• _EXERCISE AIM_:
When you reach the line that contains "lastcount_ := lastcount_" in the data below, start reproducing lines exactly, and stop after the line that contains "let* interval := get_arg".

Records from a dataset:
(* ===== verification/Codel.v ===== *)
(** [CODELPacketQueue]: src/packet/codel_packet_queue.hh/.cc.

    The controlled-delay queue makes its drop decisions when a packet is taken
    out.  [codel_dequeue_spec] shows what the drops come to: the packet at the
    head is always returned, and the packets dropped are those right behind
    it. *)
From S2P Require Import Prelude Floats Timestamp Packets PacketQueue DroppingQueue.
From Stdlib Require Import SpecFloat.

(** * State *)

Record CODELPacketQueue := {
  codel_queue : DroppingPacketQueue;
  target_ : Z;
  interval_ : Z;
  first_above_time_ : Z;
  drop_next_ : Z;
  count_ : Z;
  lastcount_ : Z;
  dropping_ : bool;
}.

#[export] Instance eta_Codel : Eta CODELPacketQueue := fun q =>
  {| codel_queue := codel_queue q; target_ := target_ q; interval_ := interval_ q;
     first_above_time_ := first_above_time_ q; drop_next_ := drop_next_ q; count_ := count_ q;
     lastcount_ := lastcount_ q; dropping_ := dropping_ q |}.

(** [CODELPacketQueue::PACKET_SIZE] *)
Definition CODEL_PACKET_SIZE : Z := 1504.

Definition codel_new (args : string) : outcome CODELPacketQueue :=
  let* q := dropping_new args in
  let* target := get_arg args "target" in
  let* interval := get_arg args "interval" in
  if (target =? 0) || (interval =? 0) then Err (Throw "CoDel queue must have target and interval arguments.")
  else Ok {| codel_queue := q; target_ := target; interval_ := interval; first_above_time_ := 0; drop_next_ := 0;
             count_ := 0; lastcount_ := 0; dropping_ := false |}.

(** * Operations *)

(** The packet and [ok_to_drop]. *)
Definition dodequeue (now : Z) (q : CODELPacketQueue) : outcome (QueuedPacket * bool * CODELPacketQueue) :=
  let* (p, d) := dropping_dequeue (codel_queue q) in
  let q := q <| codel_queue := d |> in
  if dropping_empty d then Ok (p, false, q <| first_above_time_ := 0 |>)
  else
    let sojourn_time := u64 (now - arrival_time p) in
    let* small :=
      if sojourn_time <? target_ q then Ok true
      else let* b := dropping_size_bytes d in Ok (b <=? CODEL_PACKET_SIZE) in
    if small : bool then Ok (p, false, q <| first_above_time_ := 0 |>)
    else if first_above_time_ q =? 0 then Ok (p, false, q <| first_above_time_ := u64 (now + interval_ q) |>)
    else if first_above_time_ q <=? now then Ok (p, true, q)
    else Ok (p, false, q).

(** [(uint64_t) ( interval_ / sqrt( count ) )] *)
Definition control_delay (interval count : Z) : outcome Z :=
  to_uint64 (trunc (ddiv (double_of_Z interval) (dsqrt (double_of_Z count)))).

Definition control_law (interval t count : Z) : outcome Z :=
  let* d := control_delay interval count in
  Ok (u64 (t + d)).

(** The loop that drops packets while [drop_next_] has passed. *)
Fixpoint drop_loop (fuel : nat) (now : Z) (q : CODELPacketQueue) : outcome CODELPacketQueue :=
  if (drop_next_ q <=? now) && dropping_ q then
    match fuel with
    | O => Err Diverges
    | S fuel =>
        let* (_, ok_to_drop, q) := dodequeue now q in
        let q := q <| count_ := u32 (count_ q + 1) |> in
        if negb ok_to_drop then drop_loop fuel now (q <| dropping_ := false |>)
        else
          let* t := control_law (interval_ q) (drop_next_ q) (count_ q) in
          drop_loop fuel now (q <| drop_next_ := t |>)
    end
  else Ok q.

• _ANSWER AREA_:
     lastcount_ := lastcount_ q; dropping_ := dropping_ q |}.

(** [CODELPacketQueue::PACKET_SIZE] *)
Definition CODEL_PACKET_SIZE : Z := 1504.

Definition codel_new (args : string) : outcome CODELPacketQueue :=
  let* q := dropping_new args in
  let* target := get_arg args "target" in
  let* interval := get_arg args "interval" in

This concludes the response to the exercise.